In 1993 Kanuch was diagnosed with Parkinson's disease, forcing him to slow down. But the illness didn't get him down. He's not the depressive type.

"I'm just an even-keel, somewhat studious, fun-loving, easy-to-get-along-with type of person," he says.

The compulsion to gamble struck suddenly, inexplicably, six years ago. And there were other changes in his behavior.

Sexual urges overwhelmed him. He began to demand intercourse from his wife five, six times a day. He tried to perform throughout the night -- night after night.

"I couldn't satisfy myself," he says. "I couldn't get enough of it."

His persistence would turn into aggression.

Again, he couldn't see why.

Kanuch checked himself into Memorial Spring Shadows Glen psychiatric hospital on Gessner. Doctors prescribed antidepressants, advised him to attend Gamblers Anonymous meetings. But nothing helped.

Several years passed.

Then one day earlier this year Kanuch had an epiphany.

He cried as he watched a media report that described a new medical study showing a link between compulsive, self-destructive behavior and drugs prescribed to Parkinson's patients. In a small segment of users, the medications affected areas of the brain in ways similar to cocaine, methamphetamine and heroin.

People who had never gambled before were suddenly wagering all their savings. People who had never cheated on their spouses were secretly acting out sexual fantasies with multiple partners. People who had never had weight problems were packing on as much as 50 pounds in a matter of months.

Kanuch took solace that he wasn't alone. That somehow he really wasn't to blame for his behavior. And, most heartening of all, that his compulsions would disappear after he was weaned off the medication.

But by then it was too late.

The typical Parkinson's patient is no thrill-seeker. He's risk-averse and exhibits a rigid, focused personality. He doesn't gamble. He isn't hypersexual. He doesn't bungee-jump or skydive. He doesn't drink, smoke or do drugs.

For him, there's no real high in getting high.

That's because Parkinson's patients suffer from a dopamine deficiency in the brain. The lack of dopamine -- a chemical that transmits messages from one brain cell to another -- affects body movement, causing classic symptoms such as joint stiffness, tense muscles, a stooped posture, a shuffling gait and tremors.

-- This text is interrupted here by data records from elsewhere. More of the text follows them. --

(** No group is empty, no two groups have the same name, every name is a
    category in normal form, every item has a trimmed name that is not
    blank and a finite price, and the groups hold as many items as there
    are valid rows. *)
Theorem groups_well_formed rows :
  NoDup (List.map cat_name (rowsToCategories rows))
  /\ (forall g, In g (rowsToCategories rows) ->
        cat_items g <> []
        /\ nonEmpty (cat_name g) = true
        /\ normalizeCategory (cat_name g) = cat_name g
        /\ forall it, In it (cat_items g) ->
             nonEmpty (item_name it) = true
             /\ trim (item_name it) = item_name it
             /\ isFinite (item_price it) = true)
  /\ List.length (flat_map cat_items (rowsToCategories rows))
     = List.length (filter validRow rows).
Proof.
  split; [apply rowsToCategories_NoDup|]. split.
  - intros g Hg. apply rowsToCategories_In in Hg. destruct Hg as [Hi Hne].
    assert (Hitems : forall it, In it (cat_items g) ->
              exists r, validRow r = true /\ categoryOf r = cat_name g
                        /\ it = rowEntry r).
    { intros it Hit. rewrite Hi in Hit.
      destruct (itemsOf_valid _ _ _ Hit) as [r [_ H]]. eauto. }
    split; [exact Hne|].
    assert (Hname : exists r, categoryOf r = cat_name g).
    { destruct (cat_items g) as [|it its]; [congruence|].
      destruct (Hitems it (or_introl eq_refl)) as [r [_ [Hc _]]]. eauto. }
    destruct Hname as [r0 Hr0]. rewrite <- Hr0. unfold categoryOf.
    split; [apply normalizeCategory_nonEmpty|].
    split; [apply normalizeCategory_idem|].
    intros it Hit. destruct (Hitems it Hit) as [r [Hv [_ ->]]].
    unfold validRow in Hv. apply andb_true_iff in Hv. destruct Hv as [Hn Hp].
    cbn [rowEntry item_name item_price]. rewrite trim_idem. auto.
  - rewrite items_of_categories.
    rewrite (Permutation_length (grouped_Permutation rows [])).
    cbn [flat_map app]. apply length_map.
Qed.


(** *** Rows that the editor has written *)

Lemma eqb_true (a b : jsstring) : eqb a b = true -> a = b.
Proof. apply eqb_eq. Qed.

Lemma normalizedRow_assigned counters row :
  normalizedRow (snd (ensureRowId counters row)) = true.
Proof.
  destruct (assignedId_trimmed counters row) as [id [Hid [Ht Hn]]].
  unfold normalizedRow. rewrite Hid, Hn, Ht, eqb_refl.
  unfold ensureRowId.
  cbn [snd row_category row_name row_description].
  rewrite normalizeCategory_idem, trim_idem, !eqb_refl. cbn [andb].
  unfold trimDescription. destruct (row_description row) as [d|]; [|reflexivity].
  destruct (nonEmpty (trim d)) eqn:E; [|reflexivity].
  now rewrite E, trim_idem, eqb_refl.
Qed.

Lemma normalizedRow_fixed counters row :
  normalizedRow row = true -> snd (ensureRowId counters row) = row.
Proof.
  unfold normalizedRow. intros H.
  repeat (apply andb_true_iff in H; destruct H as [H ?]).
  destruct row as [i c n p d]. cbn [row_id row_category row_name row_description] in *.
  destruct i as [i|]; [|discriminate].
  apply andb_true_iff in H. destruct H as [Hne Hi].
  apply eqb_true in Hi. apply eqb_true in H2. apply eqb_true in H1.
  unfold ensureRowId, explicitId.
  cbn [snd row_id row_category row_name row_price row_description].
  rewrite Hi, Hne, H2, H1. f_equal.
  destruct d as [d|]; [|reflexivity]. cbn [trimDescription].
  apply andb_true_iff in H0. destruct H0 as [Hd Ht]. apply eqb_true in Ht.
  now rewrite Ht, Hd.
Qed.

Lemma ensureRowIdsFrom_assigned rows : forall counters,
  forallb normalizedRow (ensureRowIdsFrom counters rows) = true.
Proof.
  induction rows as [|r rows IH]; intros counters; [reflexivity|].
  rewrite ensureRowIdsFrom_cons. cbn [forallb].
  now rewrite normalizedRow_assigned, IH.
Qed.

Lemma ensureRowIdsFrom_fixed rows : forall counters,
  forallb normalizedRow rows = true -> ensureRowIdsFrom counters rows = rows.
Proof.
  induction rows as [|r rows IH]; intros counters H; [reflexivity|].
  cbn [forallb] in H. apply andb_true_iff in H. destruct H as [Hr Hs].
  rewrite ensureRowIdsFrom_cons. rewrite normalizedRow_fixed by exact Hr.
  now rewrite IH by exact Hs.
Qed.

Lemma ensureRowIdsFrom_app l1 : forall counters l2,
  ensureRowIdsFrom counters (l1 ++ l2)
  = ensureRowIdsFrom counters l1
    ++ ensureRowIdsFrom (countersAfter counters l1) l2.
Proof.
  induction l1 as [|r l1 IH]; intros counters l2; [reflexivity|].
  cbn [app]. rewrite !ensureRowIdsFrom_cons, IH. reflexivity.
Qed.

Lemma removeAt_forallb (A : Type) (f : A -> bool) l : forall idx,
  forallb f l = true -> forallb f (removeAt idx l) = true.
Proof.
  induction l as [|a l IH]; intros idx H; [now destruct idx|].
  cbn [forallb] in H. apply andb_true_iff in H. destruct H as [Ha Hl].
  destruct idx as [|idx]; cbn [removeAt forallb]; [exact Hl|].
  now rewrite Ha, IH.
Qed.

(** Rows that [ensureRowIds] has written, in whatever selection and order,
    go through [ensureRowIds] unchanged: neither an identifier nor anything
    else is rewritten. *)
Theorem written_rows_are_fixed rows :
  forallb normalizedRow rows = true -> ensureRowIds rows = rows.
Proof. apply ensureRowIdsFrom_fixed. Qed.

Lemma written_rows_are_fixed_witness :
  let rows := [ {| row_id := Some (str "burgers-zinger-2");
                   row_category := str "Burgers"; row_name := str "Zinger";
                   row_price := ofN 500; row_description := Some (str "hot") |};
                {| row_id := Some (str "x 1");
                   row_category := str "Hot Drinks"; row_name := str "Chai";
                   row_price := ofN 90; row_description := None |} ] in
  ensureRowIds rows = rows.
Proof. intros rows. apply (@written_rows_are_fixed rows). reflexivity. Defined.

(** Every row that [ensureRowIds] returns is in that form, so removing a
    row in the editor leaves the other rows, identifiers included, as they
    are: no row is renumbered. *)
Theorem removing_a_row_keeps_the_others updated idx :
  forallb normalizedRow (ensureRowIds updated) = true
  /\ menuRows (removeMenuRow (syncCategoriesFromRows updated) idx)
     = removeAt idx (ensureRowIds updated)
  /\ menuCategories (removeMenuRow (syncCategoriesFromRows updated) idx)
     = rowsToCategories (removeAt idx (ensureRowIds updated)).
Proof.
  assert (H : forallb normalizedRow (ensureRowIds updated) = true)
    by apply ensureRowIdsFrom_assigned.
  assert (Hfix : ensureRowIds (removeAt idx (ensureRowIds updated))
                 = removeAt idx (ensureRowIds updated)).
  { apply ensureRowIdsFrom_fixed. now apply removeAt_forallb. }
  split; [exact H|].
  unfold removeMenuRow, syncCategoriesFromRows. cbn [menuRows menuCategories].
  now rewrite Hfix.
Qed.

(** *** Adding an item *)

(** When the form has a name that is not blank and a price text that is
    not blank and reads as a finite number, [addMenuItem] passes the rows
    of the editor through [ensureRowIds] and appends one row: the
    normalised category of the form, its trimmed name, the number read, and
    the identifier made of the two slugs and of one more than the number of
    rows already in that category; the form is emptied.  The rows of the
    editor stay as they are when [ensureRowIds] has written them; rows that
    come from a load are rewritten like by any other edit.  Otherwise the
    menu and the form stay as they are and the errors are shown. *)
Theorem adding_an_item_appends_a_row (e : editor) :
  let form := ed_form e in
  let rows := menuRows (ed_menu e) in
  let category := normalizeCategory (form_category form) in
  let name := trim (form_item_name form) in
  let price := StringToNumber (form_price form) in
  let n := N.succ (N.of_nat (List.length
             (filter (fun r => eqb (categoryOf r) category) rows))) in
  let added := {| row_id := Some (synthesizedId category name n);
                  row_category := category;
                  row_name := name;
                  row_price := price;
                  row_description := None |} in
  if nonEmpty name && nonEmpty (trim (form_price form)) && isFinite price
  then menuRows (ed_menu (addMenuItem e)) = ensureRowIds rows ++ [added]
       /\ menuCategories (ed_menu (addMenuItem e))
          = rowsToCategories (ensureRowIds rows ++ [added])
       /\ (forallb normalizedRow rows = true ->
           menuRows (ed_menu (addMenuItem e)) = rows ++ [added])
       /\ ed_form (addMenuItem e) = emptyForm
       /\ ed_errors (addMenuItem e) = noErrors
  else ed_menu (addMenuItem e) = ed_menu e
       /\ ed_form (addMenuItem e) = ed_form e
       /\ ed_errors (addMenuItem e) = formErrors (ed_form e)
       /\ ed_errors (addMenuItem e) <> noErrors.
Proof.
  intros form rows category name price n added.
  unfold addMenuItem, formErrors. cbn [err_item_name err_price].
  fold form. fold name. fold price.
  destruct (nonEmpty name) eqn:En; cbn [andb].
  - destruct (nonEmpty (trim (form_price form)) && isFinite price) eqn:Ep.
    + cbn [ed_menu ed_form ed_errors].
      assert (Hrows : ensureRowIds (menuRows (ed_menu e) ++ [newRow (ed_form e)])
                      = ensureRowIds rows ++ [added]).
      { unfold ensureRowIds. fold rows. rewrite ensureRowIdsFrom_app. f_equal.
        cbn [ensureRowIdsFrom]. unfold ensureRowId, newRow, explicitId.
        cbn [row_id row_category row_name row_price row_description nonEmpty trim
             trimDescription].
        fold form. fold category. fold name. fold price.
        change (match JsMap.get ?m ?c with Some k => k | None => 0%N end)
          with (counterOf m c).
        assert (Hcat : normalizeCategory category = category)
          by apply normalizeCategory_idem.
        assert (Hname : trim name = name) by apply trim_idem.
        assert (Hblank : nonEmpty (trim []) = false) by reflexivity.
        rewrite Hcat, Hname, Hblank. rewrite counterOf_after.
        unfold counterOf at 1. cbn [JsMap.get].
        replace (0 + N.of_nat (List.length
                   (filter (fun r => eqb (categoryOf r) category) rows)) + 1)%N
          with n by (unfold n; lia).
        reflexivity. }
      unfold syncCategoriesFromRows. cbn [menuRows menuCategories].
      change (ed_form e) with form in Hrows. rewrite Hrows.
      split; [reflexivity|]. split; [reflexivity|].
      split; [|split; reflexivity].
      intros Hn. unfold ensureRowIds. now rewrite ensureRowIdsFrom_fixed by exact Hn.
    + cbn [ed_menu ed_form ed_errors]. repeat split. discriminate.
  - cbn [ed_menu ed_form ed_errors]. repeat split. discriminate.
Qed.

Lemma adding_an_item_appends_a_row_witness :
  let loaded := {| row_id := Some (str " t1 "); row_category := str "Drinks";
                   row_name := str "Tea"; row_price := ofN 90;
                   row_description := None |} in
  let e := {| ed_menu := {| menuCategories := []; menuRows := [loaded] |};
              ed_form := {| form_category := str "  Drinks ";
                            form_item_name := str " Green  tea ";
                            form_price := str "120" |};
              ed_errors := noErrors |} in
  List.map row_id (menuRows (ed_menu (addMenuItem e)))
  = [Some (str "t1"); Some (str "drinks-green-tea-2")]
  /\ ed_form (addMenuItem e) = emptyForm.
Proof.
  intros loaded e.
  pose proof (adding_an_item_appends_a_row e) as H. cbv zeta in H.
  assert (Hc : nonEmpty (trim (form_item_name (ed_form e)))
               && nonEmpty (trim (form_price (ed_form e)))
               && isFinite (StringToNumber (form_price (ed_form e))) = true)
    by (vm_compute; reflexivity).
  rewrite Hc in H. destruct H as [H [_ [_ [Hf _]]]].
  split; [|exact Hf]. rewrite H. vm_compute. reflexivity.
Defined.


(** *** From groups to rows and back *)

Lemma get_fresh (V : Type) (m : JsMap.t V) k :
  ~ In k (JsMap.keys m) -> JsMap.get m k = None.
Proof.
  intros H. destruct (JsMap.get m k) as [v|] eqn:E; [|reflexivity].
  exfalso. apply H. apply has_keys. unfold JsMap.has. now rewrite E.
Qed.

Lemma set_fresh (V : Type) (m : JsMap.t V) k v :
  ~ In k (JsMap.keys m) -> JsMap.set m k v = m ++ [(k, v)].
Proof.
  induction m as [|[k' v'] m IH]; intros H; [reflexivity|].
  cbn [JsMap.set app]. cbn [JsMap.keys List.map fst] in H.
  destruct (eqb k' k) eqn:E.
  - apply eqb_eq in E. exfalso. apply H. now left.
  - f_equal. apply IH. intros Hin. apply H. now right.
Qed.

Lemma get_last (V : Type) (m : JsMap.t V) k v :
  ~ In k (JsMap.keys m) -> JsMap.get (m ++ [(k, v)]) k = Some v.
Proof. intros H. rewrite <- set_fresh by exact H. apply get_set_same. Qed.

Lemma set_last (V : Type) (m : JsMap.t V) k v v' :
  ~ In k (JsMap.keys m) -> JsMap.set (m ++ [(k, v)]) k v' = m ++ [(k, v')].
Proof.
  induction m as [|[k' w] m IH]; intros H.
  - cbn. now rewrite eqb_refl.
  - cbn [JsMap.set app]. cbn [JsMap.keys List.map fst] in H.
    destruct (eqb k' k) eqn:E.
    + apply eqb_eq in E. exfalso. apply H. now left.
    + f_equal. apply IH. intros Hin. apply H. now right.
Qed.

Also, though such effects are less widely known and understood, low dopamine levels can limit emotional responses and the ability to experience pleasure and pain.

So neurologist Mark Stacy knew something was fishy when in 1998 he examined two Parkinson's patients in the same week whose spouses complained that their husbands had gambled away some $60,000 each since their last visit with him just three months earlier. Both of these patients were taking dopamine agonists -- a class of new FDA-approved drugs used to mimic the role of dopamine.

During the next year Stacy conducted a study of nearly 1,900 patients, most of whom were prescribed dopamine agonists. Of these, he identified nine patients with no prior history of gambling problems who developed gambling addictions while on the drugs. In seven of those cases, the gambling began within weeks of starting the dosage. One of these patients committed suicide apparently after gambling herself into huge debt.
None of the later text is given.